Our observations were partially congruent with findings from two studies [62, 63] on the positive relationship between an increase or a reduction in within-day GV and clinical factors, including age, HbA1c, or antidiabetic drugs by 72-h continuous glucose monitoring. However, the two studies did not focus on the stability of within-day GV across the same period. Conversely, we assessed both the overall glycemic control and the within-day GV stability in 499 hospitalized patients with T2D by using 10-day rtCGM data to acquire a more precise evaluation. Additionally, we used %CVw([mean SD of all of the measurements in a 24-h period] / [[mean glucose] × 100) to evaluate within-day GV given the existence of three different calculation methods of %CV(%CVT, %CVw, %CVb) for the evaluation of GV. All studies with an evaluation of GV through %CV should specify which %CV was used, according to the study of Julla et al. [23]. However, the calculation method of %CV was not reported in the two studies, although they both evaluated within-day GV through %CV. Furthermore, in our cohorts, the %CV threshold for patients with high within-day GV to be considered as low within-day GV post-treatment was 24%. This was lower than the %CV value (< 27%) reported by Uemura et al. [64] and Monnier et al. [26] to help maintain a minimal risk of hypoglycemia in patients with T2D treated with either insulin and/or noninsulin glucose-lowering agents.

From a clinical standpoint, the findings obtained suggest that most inpatients with T2D struggle to maintain stable, low within-day GV levels, even when they exhibit reasonably good in-hospital glycemic control. Healthcare professionals should recognize potential factors affecting GV that disrupt the balance between glycemic control and glycemic stability, potentially increasing the risk of hypoglycemia. The significance of GV is not widely acknowledged in China currently due to a dearth of relevant recommendations in authoritative guidelines [65]. A prospective observational study drawing from EMR data noted that 71.4% of patients in China were administered insulin upon admission [66]. Nevertheless, our data reveals a strong correlation between insulin therapy and unstable high within-day GV fluctuations; thus, healthcare professionals in China should exercise caution when intensifying glycemic control too aggressively in hospitalized T2D patients. The goal should be to minimize the occurrences of pronounced within-day GV and subsequent hypoglycemia. Furthermore, based on our observations, therapeutic agents that curtail post-meal glucose spikes can enhance within-day GV based on our finding that increased postprandial glucose decreased glycemic stability.
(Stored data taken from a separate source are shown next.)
Lemma rmdir_spec d dir nd l ls es name lv lsv esv : dir_at d dir nd l ls es -> name <> [DOT] -> name <> [DOT; DOT] ->
  match found es name with
  | None => fatfs_rmdir_op v d dir nd name = Some (- ENOENT, v, d)
  | Some e =>
    if negb (has_attr (e_de e) FAT_ATTR_DIRECTORY) then fatfs_rmdir_op v d dir nd name = Some (- ENOTDIR, v, d)
    else
      dir_of d false (dirent_cluster v (e_de e)) lv lsv -> layout (all_slots d lsv) esv -> (forall c, c ∈ l -> c ∉ lv) ->
      if forallb (fun e => fat_name_eq (e_name e) [DOT] || fat_name_eq (e_name e) [DOT; DOT]) esv then
        exists h d' es1 es2, fatfs_rmdir_op v d dir nd name = Some (0, v <| next_free_hint := h |>, d') /\ es = es1 ++ e :: es2 /\ dir_at d' dir nd l ls (es1 ++ es2) /\ removed d d' lv ls e
      else fatfs_rmdir_op v d dir nd name = Some (- ENOTEMPTY, v, d)
  end.
Proof using Hv HL Hstack.
  intros Hat H1 H2. unfold fatfs_rmdir_op. destruct (fat_name_eq name [DOT]) eqn:E1; [by apply fat_name_eq_spec in E1|]. destruct (fat_name_eq name [DOT; DOT]) eqn:E2; [by apply fat_name_eq_spec in E2|].
  cbn [orb]. rewrite (dir_find_at d dir nd l ls es name Hat), some_bind. pose proof Hat as [Hd Hl]. destruct (found es name) as [e|] eqn:Ef; [|done].
  destruct (negb (has_attr _ _)); [done|]. intros Hdv Hlv Hdis. pose proof Hdv as (Hc & Hcl & _).
  assert (Ht : ctrue (dirent_cluster v (e_de e)) = true).
  { rewrite Hcl. pose proof (nth_cluster d lv 0 Hc) as Hn. pose proof (chain_length Hv d lv Hc). unfold is_cluster in Hn. unfold ctrue. rewrite (proj2 (Z.eqb_neq _ 0)) by lia. done. }
  rewrite Ht, (dir_empty_spec Hv d _ lv lsv Hdv), some_bind. unfold entries. rewrite (layout_dents Hstack _ _ esv) by done.
  destruct (forallb _ esv); cbn [negb]; [|done]. destruct (found_split es name e Ef) as (es1 & es2 & -> & _ & _).
  destruct (remove_spec d _ _ l ls es1 e es2 lv Hd Hl) as (h & d' & -> & Hd' & Hl' & Hr); [|done|].
  - destruct lv as [|a lv]; [done|]. by split.
  - exists h, d', es1, es2. split; [done|]. split; [done|]. by split.
Qed.

(** ** Writing and reading *)

(** The file behind vnode [vn] and inode [ni]. *)
Definition file_at d (vn : vnode) (ni : fatfs_inode) lf : Prop := file_chain ncl v d (first_cluster ni) lf /\ 0 <= vn_size vn <= zlen lf * cb /\ vn_size vn < W32.


Lemma efbig_spec d vn ni pos buf len : 0 <= pos -> 0 <= len -> pos + len < W64 -> 0xFFFFFFFF < pos + len -> fatfs_write v d vn ni pos buf len = Some (- EFBIG, v, d, vn, ni).
Proof. intros. unfold fatfs_write. rewrite u64_small by lia. by rewrite (proj2 (Z.ltb_lt _ _)) by lia. Qed.

(** What writing [buf] at [pos] does to a file with content [old] and to its entry. *)
Record write_result d d' dir nd l ls es1 e es2 lf (old : list Z) (pos : Z) (buf : list Z) vn' ni' cur : Prop := {
  wr_size : vn_size vn' = zlen (overwrite old pos buf) /\ i_size ni' = vn_size vn';
  wr_first : first_cluster ni' = nth 0 cur 0;
  wr_chain : chain ncl v d' cur;
  wr_grown : exists k, cur = lf ++ k;
  wr_fits : vn_size vn' <= zlen cur * cb;
  wr_bytes : fbytes v d' cur 0 (vn_size vn') = overwrite old pos buf;
  wr_entry : dir_at d' dir nd l ls (es1 ++ resize (v := v) (nth 0 cur 0) (vn_size vn') e :: es2);
  wr_others : forall k, chain ncl v d k -> (forall c, c ∈ lf -> c ∉ k) -> (forall c, c ∈ l -> c ∉ k) -> chain ncl v d' k /\ forall i m, 0 <= i -> i + m <= zlen k * cb -> fbytes v d' k i m = fbytes v d k i m;
}.

Lemma write_spec d dir nd l ls es1 e es2 vn ni lf pos buf : dir_at d dir nd l ls (es1 ++ e :: es2) -> dir_entry_lba ni = e_lba e -> dir_entry_offset ni = e_off e ->
  file_at d vn ni lf -> (forall c, c ∈ lf -> c ∉ l) -> tail_reserved ncl v d -> 0 <= pos -> 0 < zlen buf < 2147483648 -> Forall is_byte buf -> pos + zlen buf + cb <= W32 ->
  exists rc h d' vn' ni', fatfs_write v d vn ni pos buf (zlen buf) = Some (rc, v <| next_free_hint := h |>, d', vn', ni') /\
    (rc = - ENOSPC /\ vn' = vn /\ ni' = ni /\ dir_at d' dir nd l ls (es1 ++ e :: es2) \/
     rc = zlen buf /\ exists cur, write_result d d' dir nd l ls es1 e es2 lf (fbytes v d lf 0 (vn_size vn)) pos buf vn' ni' cur).
Proof using Hv HL HE.
  intros [Hd Hl] Elba Eoff (Hf & Hsz & Hsw) Hdis Htail Hp Hlen Hby Hw. pose proof (cluster_bytes_eq Hv) as [_ Hcb].
  unfold fatfs_write. rewrite (u64_small (pos + zlen buf)) by lia. rewrite (proj2 (Z.ltb_ge _ _)) by lia. rewrite !u32_small by lia.
  destruct (write_file_spec Hv d (first_cluster ni) lf (vn_size vn) pos buf Hf Htail Hsz Hp) as (res & h & d1 & -> & Hres); [lia|done|lia|]. rewrite some_bind. cbv beta iota.
  destruct res as [er|[[r first'] size']].
  { destruct Hres as (-> & _ & cur & Hex & _). eexists _, h, d1, vn, ni. split; [done|]. left. split; [done|]. split; [done|]. split; [done|].
    destruct (dir_kept_extended Hv d d1 lf cur _ _ l ls Hex Hd Hdis) as [Hd1 Es]. split; [done|]. by rewrite Es. }
  destruct Hres as (-> & -> & cur & -> & Hfw). assert (Er : to_int (zlen buf) = zlen buf) by (unfold to_int; rewrite Z.mod_small; lia). rewrite Er, (proj2 (Z.ltb_ge _ 0)) by lia.
  destruct (dir_kept_write Hv d d1 lf cur _ _ _ l ls Hfw Hd Hdis) as [Hd1 Es]. rewrite <- Es in Hl.
  set (size' := Z.max (vn_size vn) (pos + zlen buf)).
  destruct (update_entry_spec Hv d1 _ _ l ls es1 e es2 (nth 0 cur 0) size' Hd1 Hl) as (p & Hpp & Hset & Hl').
  eexists _, h, _, _, _. split; [reflexivity|]. right. split; [done|]. exists cur.
  set (n1 := if negb _ then _ else ni). assert (Hn1 : dir_entry_lba n1 = e_lba e /\ dir_entry_offset n1 = e_off e /\ first_cluster n1 = nth 0 cur 0).
  { subst n1. destruct (Z.eqb_spec (nth 0 cur 0) (first_cluster ni)) as [E|]; cbn [negb]; [by rewrite E|]. done. }
  destruct Hn1 as (-> & -> & En1). change (fat16_update_entry_size_v (v <| next_free_hint := h |>)) with (fat16_update_entry_size_v v).
  set (d2 := fat16_update_entry_size_v v d1 (e_lba e) (e_off e) (nth 0 cur 0) size') in *.
  assert (Hkeep : forall k, chain ncl v d1 k -> (forall c, c ∈ l -> c ∉ k) -> chain ncl v d2 k /\ forall lba, lba ∈ chain_sectors v k -> img d2 lba = img d1 lba).
  { intros k Hk Hlk. eapply (dir_others_kept Hv d1 d2 _ _ l l ls k); [by eapply slots_changed|by eapply (slots_set_dir Hv)|done|done]. }
  destruct (fw_new _ _ _ _ _ Hfw) as (new & Ecur & Hfree).
  destruct (Hkeep cur (fw_chain _ _ _ _ _ Hfw)) as [Hcur Hsec]; [intros c Hc; rewrite Ecur; apply (grown_apart Hv d lf new _ _ l ls c Hd Hdis Hfree Hc)|].
  pose proof (overwrite_length (fbytes v d lf 0 (vn_size vn)) pos buf Hp) as Hol. rewrite fbytes_length, Z2Nat.id in Hol by lia. fold size' in Hol.
  split.
  - split; [|done]. by rewrite Hol.
  - done.
  - done.
  - by exists new.
  - change (size' <= zlen cur * cb). rewrite <- Hol. apply Hfw.
  - change (fbytes v d2 cur 0 size' = overwrite (fbytes v d lf 0 (vn_size vn)) pos buf). rewrite (fbytes_kept Hv d1 d2) by (apply Hfw || done || (rewrite <- Hol; apply Hfw)). rewrite <- Hol. apply Hfw.
  - split; [by eapply (slots_set_dir Hv)|done].
  - intros k Hk Hk1 Hk2. destruct (other_file_kept Hv d d1 lf cur _ k Hfw Hk Hk1) as [Hk' Hb]. destruct (Hkeep k Hk' Hk2) as [Hk'' Hs]. split; [done|].
    intros i m Hi Him. rewrite (fbytes_kept Hv d1 d2) by done. unfold fbytes. apply list_fmap_ext. intros j x Hj. apply lookup_seq in Hj as [-> Hj]. apply Hb. lia.
Qed.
We report several significant limitations in our study. Unlike research grounded in expansive, prospectively gathered datasets, our single-center retrospective data might have variances in accuracy. We were also hamstrung by the absence of specific data on crucial clinical variables, such as the duration of diabetes, due to incomplete records or significant data gaps in the inpatient logs. We should have devoted more scrutiny to the effect of lifestyle factors, like diet and physical activity, and their influence on within-day GV, as such details were absent from our datasets. Moreover, the diverse methods employed to quantify GV can lead to varied conclusions. However, %CV is highly recommended for within-day GV assessments [11].
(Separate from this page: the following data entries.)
(* ===== verification/FatRename.v ===== *)
(** * Renaming: proofs

    A rename to a name that is not taken, in one directory: the entry with the new name has the
    data, the attributes and the times of the old one, which is gone. *)

From stdpp Require Import base numbers list option sets relations.
From S2P Require Import Prelude Loop Bytes Fat FatTable FatFile FatWrite FatTime FatName FatDir FatSlots FatUpdate FatLayout FatRun FatCreate FatKeep FatVfs FatOps.

Lemma splice_nested s o m i b : 0 <= o -> 0 <= i -> i + zlen b <= m -> o + m <= zlen s -> splice s (o + i) b = splice s o (splice (slice s o m) i b).
Proof.
  intros. assert (Es : zlen (slice s o m) = m) by (rewrite slice_length; lia). assert (El : zlen (splice (slice s o m) i b) = m) by (rewrite splice_length; lia).
  apply zget_ext; [rewrite !splice_length; lia|]. intros j Hj. rewrite splice_length in Hj by lia. rewrite !zget_splice, El by lia.
  destruct ((o <=? j) && (j <? o + m)) eqn:E.
  - apply andb_true_iff in E as [E1 E2]. zbool. rewrite zget_splice by lia. replace (j - o - i) with (j - (o + i)) by lia. rewrite zget_slice by lia. replace (o + (j - o)) with j by lia.
    zcases; cbn [andb]; done || lia.
  - apply andb_false_iff in E as [E|E]; zbool; zcases; cbn [andb]; done || lia.
Qed.

(** The times of [src] on an entry. *)
Definition timed (src de : list Z) : list Z := splice (splice de 13 (slice src 13 7)) 22 (slice src 22 4).

Lemma timed_splice s o src : 0 <= o -> o + 32 <= zlen s -> length src = 32%nat ->
  splice (splice s (o + 13) (slice src 13 7)) (o + 22) (slice src 22 4) = splice s o (timed src (slice s o 32)).
Proof.
  intros Ho Hs Hl. assert (H7 : zlen (slice src 13 7) = 7) by (rewrite slice_length; lia). assert (H4 : zlen (slice src 22 4) = 4) by (rewrite slice_length; lia).
  assert (H32 : length (slice s o 32) = 32%nat) by (rewrite slice_length; lia). assert (Hx : length (splice (slice s o 32) 13 (slice src 13 7)) = 32%nat) by (rewrite splice_length; lia).
  rewrite (splice_nested s o 32 13) by lia. rewrite (splice_nested _ o 32 22) by (rewrite ?splice_length; lia).
  pose proof (slice_splice_same s o (splice (slice s o 32) 13 (slice src 13 7))) as E. rewrite Hx in E. change (Z.of_nat 32) with 32 in E. rewrite E by lia.
  rewrite splice_splice by (rewrite ?splice_length; lia). done.
Qed.

Lemma timed_patch src de : length src = 32%nat -> Forall is_byte src -> length de = 32%nat -> patch_of de (timed src de).
Proof.
  intros Hs Hb Hl. assert (H7 : zlen (slice src 13 7) = 7) by (rewrite slice_length; lia). assert (H4 : zlen (slice src 22 4) = 4) by (rewrite slice_length; lia). unfold timed. split; [done| | |].
  - rewrite splice_length; rewrite ?splice_length; lia.
  - intros Hd. repeat apply splice_bytes; try done; by apply slice_bytes.
  - rewrite slice_splice_other by (rewrite ?splice_length; lia). by rewrite slice_splice_other by lia.
Qed.

Lemma timed_fields src de : length src = 32%nat -> length de = 32%nat ->
  slice (timed src de) 13 7 = slice src 13 7 /\ slice (timed src de) 22 4 = slice src 22 4 /\ forall o m, 0 <= o -> 0 <= m -> o + m <= 32 -> 20 <= o -> o + m <= 22 \/ 26 <= o -> slice (timed src de) o m = slice de o m.
Proof.
  intros Hs Hl. assert (H7 : zlen (slice src 13 7) = 7) by (rewrite slice_length; lia). assert (H4 : zlen (slice src 22 4) = 4) by (rewrite slice_length; lia). unfold timed.
  assert (Hx : zlen (splice de 13 (slice src 13 7)) = 32) by (rewrite splice_length; lia). split; [|split].
  - rewrite slice_splice_other by lia. pose proof (slice_splice_same de 13 (slice src 13 7)) as E. rewrite H7 in E. apply E; lia.
  - pose proof (slice_splice_same (splice de 13 (slice src 13 7)) 22 (slice src 22 4)) as E. rewrite H4 in E. apply E; lia.
  - intros o m Ho Hm Hom H20 Hor. rewrite slice_splice_other by lia. by rewrite slice_splice_other by lia.
Qed.

Lemma timed_cluster v src de : length src = 32%nat -> length de = 32%nat -> dirent_cluster v (timed src de) = dirent_cluster v de /\ de_size (timed src de) = de_size de.
Proof. intros Hs Hl. destruct (timed_fields src de Hs Hl) as (_ & _ & H). unfold dirent_cluster, ld16, ld32. by rewrite !H by lia. Qed.

Lemma dirent_cluster_range v de : Forall is_byte de -> 0 <= dirent_cluster v de < (if is_32 v then W32 else W16).
Proof.
  intros Hb. unfold dirent_cluster. pose proof (ld16_range de 20 Hb). pose proof (ld16_range de 26 Hb). destruct (is_32 v); [|done]. rewrite lor_pack by lia. lia.
Qed.

Section rename.
Context {D : Type} `{HB : BlockStore D} {n ncl : Z} {HL : BlockLaws D n}.
Context {v : fat_volume} (Hv : vol_ok n ncl v).
Implicit Types (d : D) (l ls : list Z) (es : list fat_entry).
Abbreviation dir_of := (dir_of (ncl := ncl) (v := v)).
Abbreviation dir_at := (dir_at (ncl := ncl) (v := v)).

Lemma copy_times_spec d root cl l ls es1 e es2 src : dir_of d root cl l ls -> layout (all_slots d ls) (es1 ++ e :: es2) -> length src = 32%nat -> Forall is_byte src ->
  exists p, 0 <= p < 16 * zlen ls /\ slots_set (n := n) d (copy_times d (e_lba e) (e_off e) src) ls p [timed src (e_de e)] /\
    layout (all_slots (copy_times d (e_lba e) (e_off e) src) ls) (es1 ++ patched e (timed src (e_de e)) :: es2).
Proof using Hv HL.
  intros Hd Hl Hs Hb. destruct (entry_place Hv d root cl l ls es1 e es2 Hd Hl) as (Hr & Ho1 & Ho2 & Es & Hlen & Hby). pose proof (timed_patch src (e_de e) Hs Hb Hlen) as Hpt.
  apply (patch_spec Hv d _ root cl l ls es1 e es2 _ Hd Hl Hpt). intros x Hx. unfold copy_times. rewrite (fat_rd_ok d) by done. pose proof (rd_sector (n := n) d (e_lba e)) as [Hs1 Hs2].
  rewrite timed_splice by lia. rewrite Es. unfold fat_wr. rewrite (rd_wr (n := n)); [by destruct (Z.eqb_spec x (e_lba e)) as [->|]|done|done|].
  destruct Hpt as [_ Hl' Hb' _]. split; [rewrite splice_length by lia; done|]. apply splice_bytes; auto.
Qed.

(** An entry more before or behind the one that goes. *)
Lemma insert_remove {A} (es1 es2 a b : list A) x y : es1 ++ es2 = a ++ x :: b ->
  exists c1 c2, es1 ++ y :: es2 = c1 ++ x :: c2 /\ exists m1 m2, a ++ b = m1 ++ m2 /\ c1 ++ c2 = m1 ++ y :: m2.
Proof.
  intros E. apply app_eq_inv in E as [(k & -> & Ek)|(k & -> & ->)].
  - destruct k as [|x' k].
    + cbn in Ek. subst es2. exists (a ++ [y]), b. rewrite app_nil_r, <- !app_assoc. split; [done|]. by exists a, b.
    + injection Ek as <- ->. exists a, (k ++ y :: es2). rewrite <- app_assoc. split; [done|]. exists (a ++ k), es2. by rewrite <- !app_assoc.
  - exists (es1 ++ y :: k), b. rewrite <- !app_assoc. split; [done|]. exists es1, (k ++ b). by rewrite <- ?app_assoc.
Qed.

Context `{HE : FatEnv} (Hstack : zlen stack_chars = 260) (Hclock : fat_now_epoch < 86400 * 2 ^ 39).

(** The directory after a rename of [src] to [nname]. *)
Definition rename_result d' dir nd (a b : list fat_entry) (src : fat_entry) (nname : list Z) (rc : Z) (rk : option rekey) : Prop :=
  exists l' ls',
    if rc =? 0 then
      exists m1 e m2, a ++ b = m1 ++ m2 /\ dir_at d' dir nd l' ls' (m1 ++ e :: m2) /\ e_name e = nname /\ de_attr (e_de e) = de_attr (e_de src) /\
        dirent_cluster v (e_de e) = dirent_cluster v (e_de src) /\ de_size (e_de e) = de_size (e_de src) /\ slice (e_de e) 13 7 = slice (e_de src) 13 7 /\ slice (e_de e) 22 4 = slice (e_de src) 22 4 /\
        rk = Some (Rekey (entry_id src) (entry_id e) (e_lba e) (e_off e))
    else dir_at d' dir nd l' ls' (a ++ src :: b) /\ rk = None /\ (rc = - ENOSPC \/ name_error nname = Some rc).

Lemma rename_spec d dir nd l ls a src b oname nname : dir_at d dir nd l ls (a ++ src :: b) -> found (a ++ src :: b) oname = Some src -> found (a ++ src :: b) nname = None ->
  tail_reserved ncl v d -> storable nname -> attr_ok (de_attr (e_de src)) ->
  exists rc h d' rk, fatfs_rename_op v d dir nd oname dir nd nname = Some (rc, v <| next_free_hint := h |>, d', rk) /\ rename_result d' dir nd a b src nname rc rk.
Proof using Hv HL Hstack Hclock.
  intros Hat Hf1 Hf2 Htail Hst Hattr. pose proof Hat as [Hd Hl]. unfold fatfs_rename_op, rename_over.
  rewrite (dir_find_at Hv Hstack d dir nd l ls _ oname Hat), Hf1, some_bind. cbv beta iota zeta.
  rewrite (dir_find_at Hv Hstack d dir nd l ls _ nname Hat), Hf2, some_bind. cbv beta iota. rewrite some_bind. cbv beta iota.
  destruct (entry_place Hv d _ _ l ls a src b Hd Hl) as (_ & _ & _ & _ & Hsl & Hsb).
  assert (Hcb : 0 <= dirent_cluster v (e_de src) < (if is_32 v then W32 else W16)) by (by apply dirent_cluster_range).
  pose proof (create_named_spec Hv Hclock d _ _ l ls _ nname (de_attr (e_de src)) (dirent_cluster v (e_de src)) (de_size (e_de src)) Hd Hl Htail Hst Hattr Hcb) as Hc.
  destruct (name_error nname) as [er|] eqn:En.
  { rewrite Hc, some_bind. exists er, (next_free_hint v), d, None. split; [by destruct v|]. exists l, ls. pose proof (name_error_nonzero _ _ En). rewrite (proj2 (Z.eqb_neq er 0)) by done.
    split; [done|]. split; [done|]. by right. }
  destruct Hc as (r & h & d1 & l1 & ls1 & -> & Hd1 & Hch & Hr). rewrite some_bind. cbv beta iota. destruct r as [er|[lba off]].
  { destruct Hr as (-> & Hl1 & _). exists (- ENOSPC), h, d1, None. split; [done|]. exists l1, ls1. split; [done|]. split; [done|]. by left. }
  destruct Hr as (es1 & e & es2 & short & Ees & Hl1 & (He1 & <- & <- & He4)).
  destruct (copy_times_spec d1 _ _ l1 ls1 es1 e es2 (e_de src) Hd1 Hl1 Hsl Hsb) as (p & Hp & Hset & Hl2). set (d2 := copy_times d1 _ _ _) in *. set (e' := patched e _) in *.
  assert (Hd2 : dir_of d2 (in_root_of v dir) (first_cluster nd) l1 ls1) by (by eapply (slots_set_dir Hv)).
  symmetry in Ees. destruct (insert_remove es1 es2 a b src e' Ees) as (c1 & c2 & Ec & m1 & m2 & Em & Ecm). rewrite Ec in Hl2.
  destruct (erase_spec (vol_ok_hint Hv h) d2 _ _ l1 ls1 c1 src c2 Hd2 Hl2) as (d3 & -> & Hd3 & _ & Hl3 & _). rewrite some_bind. cbv beta iota. cbn [Z.eqb negb].
  rewrite Z.eqb_refl, andb_false_r. eexists 0, h, d3, _. split; [done|]. exists l1, ls1. cbn [Z.eqb]. exists m1, e', m2. split; [done|]. rewrite Ecm in Hl3. split; [done|]. split; [done|].
  destruct (timed_fields (e_de src) (e_de e) Hsl (di_len _ _ _ _ _ _ He4)) as (Ht1 & Ht2 & _). destruct (timed_cluster v (e_de src) (e_de e) Hsl (di_len _ _ _ _ _ _ He4)) as [Ht3 Ht4].
  subst e'. cbn [patched e_de]. rewrite Ht3, Ht4, Ht1, Ht2. rewrite (patch_get (e_de e) (timed (e_de src) (e_de e))) by (lia || apply timed_patch; done || apply He4).
  destruct He4 as [_ _ _ Hda _ Hdc Hds]. rewrite Hda, Hdc, Hds. split; [done|]. split; [done|]. split; [apply u32_small; by apply ld32_range|]. done.
Qed.
End rename.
To conclude, the results highlight the instability of glycemic fluctuations in patients hospitalized with T2D patients and shed light on the existing disparity between glycemic stability and glycemic control in clinical settings. While our findings underscore the imperative for healthcare professionals to prioritize within-day GV in future practices, they also necessitate further investigations conducted within a structured data collection framework to mitigate measurement biases. Our observations also advocate for a measured approach to understanding the interplay between anti-glycemic medications, post-meal glucose surges, and within-day GV instability. This emphasizes the importance of devising improved glycemic management tactics. Further studies are essential to explore therapeutic measures that can effectively reduce post-meal glucose spikes and positively influence within-day GV.